With regards to houses and stuff, I would urge you not to do anything significant in the short term, by that I mean in the next year. Just be gentle with yourself x

QueenandKingMum · 04/05/2011 07:22

Oh blondes no! I am so very very sorry for your loss. Thinking of you all xx

Blondeshavemorefun · 04/05/2011 07:33

gooddays that must have been hard to see that, then to clear out house/all memories etc

and yes all the paperwork that goes with it,is evil Angry

'shakes self firmly'

i know that i couldnt have stopped/changed things deep in my heart but i will always wonder, could i have done more

i was there 100% for him, and his friends feel the same as me - and i keep saying to them, if I couldnt have stopped it, how could they?

depression is a bastard as no one can see i :( t- my brother calls it cancer of the brain, as its there, often not treatable and unfortunally often gets the better of people

right off to work - 1st day back, but need to try and get back to normality - whatever that is

thanks ladies

OP posts:
TrinityRhino · 04/05/2011 07:49

gllod luck with the first day back
I have been a sahm since we had dd1 but the first day I had to drop the kids off again myself was hideous

It was about this time after neil died that my friend said, you have to go and take them to school now (friends had been taking them, they only had a weeks off school)

I got angry, cried, had a panic attack but she was right, I had to get back out in the world

I was positive everyone was staring at me

LostGirl · 04/05/2011 07:55

Sad only just seen this, am so sorry Blondes. xxx

TheOriginalFAB · 04/05/2011 08:02

Blondes - I am in Kent too.

As someone who tried I can honestly say there was nothing anyone could have done to stop me trying and you must not blame yourself. Your husband had an illness that maybe he felt he had no control over. His death he did.

Take care of yourself today, don't try to do too much.

ajandjjmum · 04/05/2011 08:04

I've seen you around Blondes - so so sorry for your dh's illness and your loss.

Buda · 04/05/2011 09:34

Hope today goes ok Blondes.

AitchTwoOh · 04/05/2011 09:51

hope today goes okay, blondes.

MackerelOfFact · 04/05/2011 10:19

Thinking of you, blondes. Another one who recognises your name but never really spoken to you (your name stands out to me because I always read it as 'blonde shave more fun' Blush).

So sorry you are having to go through this and that your DH reached this point. :( There is nothing you could have done; his illness was bigger than you and eventually bigger than him. So awful.

StewieGriffinsMom · 04/05/2011 10:22

This reply has been deleted

Message withdrawn at poster's request.

bruffin · 04/05/2011 10:28

I am so sorry to hear about your DH, Blondes. My DH suffers from depression and I have this dread in the back of mind all the time, he did try once along time ago.

MrsSchadenfreude · 04/05/2011 10:51

So sorry, Blondes. And good luck for today.

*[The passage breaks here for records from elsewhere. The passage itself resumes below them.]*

(* ===== verification/Listener.v ===== *)
(** * Listeners (src/src/listener.rs, src/src/admin_listener.rs) and the start of the
    process (src/src/main.rs)

    The accept loops as functions of what the runtime delivers, the choice of
    protocol for a connection, and what the process binds. Sockets, the TLS library
    and hyper's connection drivers are arguments; [Process.v] has the rest of the
    process. *)

From Stdlib Require Import Ascii String.
From stdpp Require Import prelude strings.
From S2P Require Import Prelude Errors Metrics Service ServiceInterleaving Protocol Config Admin.
Open Scope string_scope.
Open Scope Z_scope.

(** What a [select!] of the accept loops delivers: a connection, an accept error,
    or a result of the shutdown receiver, [Ok] for a message and [Err] when the
    sender is gone or the receiver lagged. *)
Inductive Event (Stream : Type) : Type :=
| Accepted (stream : Stream)
| AcceptFailed
| ShutdownReceived (message : result unit unit).
Arguments Accepted {Stream}.
Arguments AcceptFailed {Stream}.
Arguments ShutdownReceived {Stream}.

(** The loop: the streams a task was spawned for, in order, and whether it left
    the loop. *)
Fixpoint accept_loop {Stream} (events : list (Event Stream)) : list Stream * bool :=
  match events with
  | [] => ([], false)
  | Accepted stream :: events => let '(ss, b) := accept_loop events in (stream :: ss, b)
  | AcceptFailed :: events => accept_loop events
  | ShutdownReceived _ :: _ => ([], true)
  end.

(** The future of a call: the service it was made on, whose cells its polls access as
    [SharedService.access] says, and the position it has reached. *)
Record future {FE : ForeignErrors} {UL : UriLib} {RL : ResponseLib} {B : Type} : Type := mkFuture {
  polled_service : ProxyService;
  position : SharedService.pc (B := B)
}.

Section Listener.
Context {FE : ForeignErrors} {TL : TlsLib}.
Context {Tcp SocketAddr : Type}.
Context (tcp_bind : string -> result Tcp IoError) (tcp_local_addr : Tcp -> result SocketAddr IoError).
Open Scope mesh_scope.

Record Listener : Type := mkListener {
  tcp_listener : Tcp;
  proxy_service : ProxyService;
  addr : SocketAddr;
  tls_acceptor : option ServerConfig;
  default_protocol : HttpProtocol
}.

(** The first steps of every [bind]. *)
Definition bind_tcp (a : string) : proxy_result (Tcp * SocketAddr) :=
  let? tcp := map_err (ListenerBind a) (tcp_bind a) in
  let? local := map_err (ListenerBind a) (tcp_local_addr tcp) in
  Ok (tcp, local).

Definition bind (a : string) (upstreams : list string) (timeout : Duration) : proxy_result Listener :=
  let? b := bind_tcp a in
  Ok {| tcp_listener := b.1; proxy_service := proxy_service_new upstreams timeout; addr := b.2;
        tls_acceptor := None; default_protocol := Http1 |}.

Definition bind_with_tls (a : string) (upstreams : list string) (timeout : Duration) (tls : TlsConfig)
    : proxy_result Listener :=
  let? b := bind_tcp a in
  let? acceptor := build_acceptor tls in
  Ok {| tcp_listener := b.1; proxy_service := proxy_service_new upstreams timeout; addr := b.2;
        tls_acceptor := Some acceptor; default_protocol := protocol tls |}.

Definition bind_h2c (a : string) (upstreams : list string) (timeout : Duration) : proxy_result Listener :=
  let? b := bind_tcp a in
  Ok {| tcp_listener := b.1; proxy_service := proxy_service_new upstreams timeout; addr := b.2;
        tls_acceptor := None; default_protocol := Http2 |}.

Definition local_addr (l : Listener) : SocketAddr := addr l.
Definition is_tls_enabled (l : Listener) : bool := is_some (tls_acceptor l).
Definition listener_default_protocol (l : Listener) : HttpProtocol := default_protocol l.

Section Connections.
Context {UL : UriLib} {RL : ResponseLib} {B Stream TlsStream : Type}.

(** The streams the drivers run on ([TokioIo]). *)
Inductive Io : Type :=
| PlainIo (stream : Stream)
| TlsIo (stream : TlsStream).

Context (tls_accept : ServerConfig -> Stream -> result TlsStream string).
Context (alpn_protocol : TlsStream -> option string).
(** hyper's connection drivers: they turn each request that arrives into a future of the
    service function and poll the futures, HTTP/2 several at a time. *)
Context (http1 http2 : (SharedService.call (B := B) -> future (B := B)) -> Io -> result unit HyperError).

(** The closure of [service_fn]: it clones the service and calls the clone. *)
Definition service_fn (service : ProxyService) : SharedService.call (B := B) -> future (B := B) :=
  fun req => let svc := service in {| polled_service := svc; position := SharedService.start req |}.

Definition serve_http1 (io : Io) (service : ProxyService) : proxy_result unit :=
  map_err Http (http1 (service_fn service) io).
Definition serve_http2 (io : Io) (service : ProxyService) : proxy_result unit :=
  map_err Http (http2 (service_fn service) io).

Definition handle_tls_connection (stream : Stream) (service : ProxyService) (acceptor : ServerConfig) : proxy_result unit :=
  let? tls_stream := map_err TlsHandshake (tls_accept acceptor stream) in
  match from_alpn (alpn_protocol tls_stream) with
  | Http2 => serve_http2 (TlsIo tls_stream) service
  | _ => serve_http1 (TlsIo tls_stream) service
  end.

Definition handle_http1_connection (stream : Stream) (service : ProxyService) : proxy_result unit :=
  serve_http1 (PlainIo stream) service.
Definition handle_h2c_connection (stream : Stream) (service : ProxyService) : proxy_result unit :=
  serve_http2 (PlainIo stream) service.

(** The spawned task of one connection. *)
Definition connection_task (l : Listener) (stream : Stream) : proxy_result unit :=
  let service := proxy_service l in
  match tls_acceptor l with
  | Some acceptor => handle_tls_connection stream service acceptor
  | None =>
      match default_protocol l with
      | Http2 => handle_h2c_connection stream service
      | _ => handle_http1_connection stream service
      end
  end.

(** [serve]: the tasks it spawned, and its result once it left the loop. The
    tasks are detached: their results are only logged. *)
Definition serve (l : Listener) (events : list (Event Stream))
    : list (proxy_result unit) * option (proxy_result unit) :=
  let '(streams, stopped) := accept_loop events in
  (map (connection_task l) streams, if stopped then Some (Ok tt) else None).

End Connections.

(** ** The admin listener *)

Record AdminListener : Type := mkAdminListener {
  admin_tcp : Tcp;
  admin_service : ReadinessState;
  admin_addr : SocketAddr
}.

Definition admin_bind (a : string) : proxy_result AdminListener :=
  let? b := bind_tcp a in
  Ok {| admin_tcp := b.1; admin_service := admin_service_new; admin_addr := b.2 |}.

Definition admin_local_addr (l : AdminListener) : SocketAddr := admin_addr l.

Section AdminConnections.
Context {Stream : Type} (json_health : HealthResponse -> string) (json_readiness : ReadinessResponse -> string).
(** hyper's HTTP/1.1 driver calls the service for each request of the connection,
    with what the registry encodes to at that time. *)
Context (serve_connection : (result string string -> string -> AdminResponse) -> Stream -> result unit HyperError).

Definition admin_handle_connection (stream : Stream) (service : ReadinessState) : proxy_result unit :=
  map_err Http (serve_connection (Admin.call json_health json_readiness service) stream).

Definition admin_serve (l : AdminListener) (events : list (Event Stream))
    : list (proxy_result unit) * option (proxy_result unit) :=
  let '(streams, stopped) := accept_loop events in
  (map (fun stream => admin_handle_connection stream (admin_service l)) streams,
   if stopped then Some (Ok tt) else None).

End AdminConnections.

(** ** The start of the process *)

(** What [run] does until it waits: the two listeners, or the error that ends the
    process. The configuration is not validated. *)
Definition start (env : string -> option string) : proxy_result (Listener * AdminListener) :=
  let config := from_env env in
  let? proxy := bind (listen_addr config) (upstream_addrs_arc config) (Config.request_timeout config) in
  let? admin := admin_bind (metrics_addr config) in
  Ok (proxy, admin).

(** The loop up to the first result of the shutdown receiver. *)
Definition is_shutdown {Stream} (e : Event Stream) : bool :=
  match e with ShutdownReceived _ => true | _ => false end.
Definition accepted_streams {Stream} (events : list (Event Stream)) : list Stream :=
  omap (fun e => match e with Accepted s => Some s | _ => None end) events.

Lemma accept_loop_stops {Stream} (before : list (Event Stream)) m after :
  Forall (fun e => is_shutdown e = false) before ->
  accept_loop (before ++ ShutdownReceived m :: after)%list = (accepted_streams before, true).
Proof. induction 1 as [|[s| |r] es He Hes IH]; simpl in *; try done. by rewrite IH. Qed.

(** ** Properties *)

(** C37. A listener serves each connection as it was bound: over TLS whatever ALPN
    settled, in cleartext HTTP/2 when bound for it and HTTP/1.1 otherwise. Serving
    survives accept errors and failing connections, spawns one task per connection
    accepted before the first result of the shutdown receiver, and stops with success
    at that result, a closed channel ("the sender was dropped") included. *)
Theorem serve_spec {UL : UriLib} {RL : ResponseLib} {B Stream TlsStream} tls_accept alpn http1 http2
    (l : Listener) (before : list (Event Stream)) m after :
  Forall (fun e => is_shutdown e = false) before ->
  serve (B := B) (TlsStream := TlsStream) tls_accept alpn http1 http2 l (before ++ ShutdownReceived m :: after)%list =
    ((fun s =>
        match tls_acceptor l with
        | Some acceptor =>
            match tls_accept acceptor s with
            | Err e => Err (TlsHandshake e)
            | Ok t => map_err Http ((if decide (alpn t = Some "h2") then http2 else http1)
                (service_fn (proxy_service l)) (TlsIo t))
            end
        | None => map_err Http ((if decide (default_protocol l = Http2) then http2 else http1)
            (service_fn (proxy_service l)) (PlainIo s))
        end) <$> accepted_streams before, Some (Ok tt)).
Proof.
  intros Hb. unfold serve. rewrite accept_loop_stops by done.
  f_equal. change (map ?f) with (fmap (M := list) f). apply list_fmap_ext. intros _ s _.
  unfold connection_task, handle_tls_connection, handle_h2c_connection, handle_http1_connection, serve_http1, serve_http2.
  destruct (tls_acceptor l) as [acc|].
  - destruct (tls_accept acc s) as [t|e]; [|done]. simpl. unfold from_alpn.
    destruct (alpn t) as [p|]; [|done]. destruct (String.eqb_spec p "h2") as [->|Hne]; [done|].
    rewrite decide_False by congruence. by destruct (String.eqb p _).
  - by destruct (default_protocol l).
Qed.

(** Starting binds the configured addresses and never validates: with no
    upstream address in the environment the proxy still starts, on an empty list of
    upstreams, in cleartext HTTP/1.1, and the configured maximum of connections is
    dropped; the admin service is its own and always ready. *)
Lemma start_spec env :
  start env =
    match bind_tcp (listen_addr (from_env env)) with
    | Err e => Err e
    | Ok (tcp, local) =>
        match bind_tcp (metrics_addr (from_env env)) with
        | Err e => Err e
        | Ok (tcp', local') =>
            Ok (mkListener tcp
                  (mkProxyService (Config.upstream_addrs (from_env env)) 0 (Config.request_timeout (from_env env)))
                  local None Http1,
                mkAdminListener tcp' admin_service_new local')
        end
    end.
Proof.
  unfold start, bind, admin_bind. destruct (bind_tcp (listen_addr (from_env env))) as [[t a]|]; [|done].
  cbn [result_bind fst snd]. by destruct (bind_tcp (metrics_addr (from_env env))) as [[t' a']|].
Qed.

End Listener.

(** Streams are numbers; a driver resets one of them. *)
Section Served.
#[local] Existing Instances string_errors toy_tls string_uris pair_responses.

Definition toy_driver (handler : SharedService.call (B := unit) -> future (B := unit))
    (io : Io (Stream := nat) (TlsStream := nat)) : result unit HyperError :=
  match io with PlainIo 8%nat => Err "reset" | _ => Ok tt end.

Lemma serve_spec_witness :
  serve (Tcp := unit) (SocketAddr := unit) (fun _ s => Ok s) (fun _ => Some "h2") toy_driver toy_driver
      (mkListener tt (proxy_service_new ["http://a:1"] (from_secs 30)) tt None Http1)
      [Accepted 7%nat; AcceptFailed; Accepted 8%nat; ShutdownReceived (Err tt); Accepted 9%nat] =
    ([Ok tt; Err (Http "reset")], Some (Ok tt)).
Proof.
  apply (serve_spec (Tcp := unit) (SocketAddr := unit) (fun _ s => Ok s) (fun _ => Some "h2") toy_driver toy_driver
      (mkListener tt (proxy_service_new ["http://a:1"] (from_secs 30)) tt None Http1)
      [Accepted 7%nat; AcceptFailed; Accepted 8%nat] (Err tt) [Accepted 9%nat]).
  repeat constructor.
Defined.
End Served.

ChaosTrulyReigns · 04/05/2011 11:10

Blondes, I am thinking of you today.

Please go easy on yourself and take support in every form it's offered, because people really want to help.

Take care.

prettybird · 04/05/2011 14:53

I listened to an interview a wee while ago with Tony Benn and Denis Healey: even though their situations were different (wives dying after long marriages), some of what they -in particular Tony Benn - might resonate with you, maybe not now, but when the grief is less raw.

Tony Benn talked about ""nothing can replace her but you can decorate the gap with happy memories" - he particularly meant how the house where he still lived was full of memories of her.

You can still listen to the interview here Interview - the bit about still being in the same house is at about 3 minutes.

BrandyAlexander · 04/05/2011 15:32

Hi Blondes. You're one of my favourite people from the nanny bit of MN and didn't realise what you were going through. I just wanted to say how sorry I am for your loss and am thinking of you. Take care.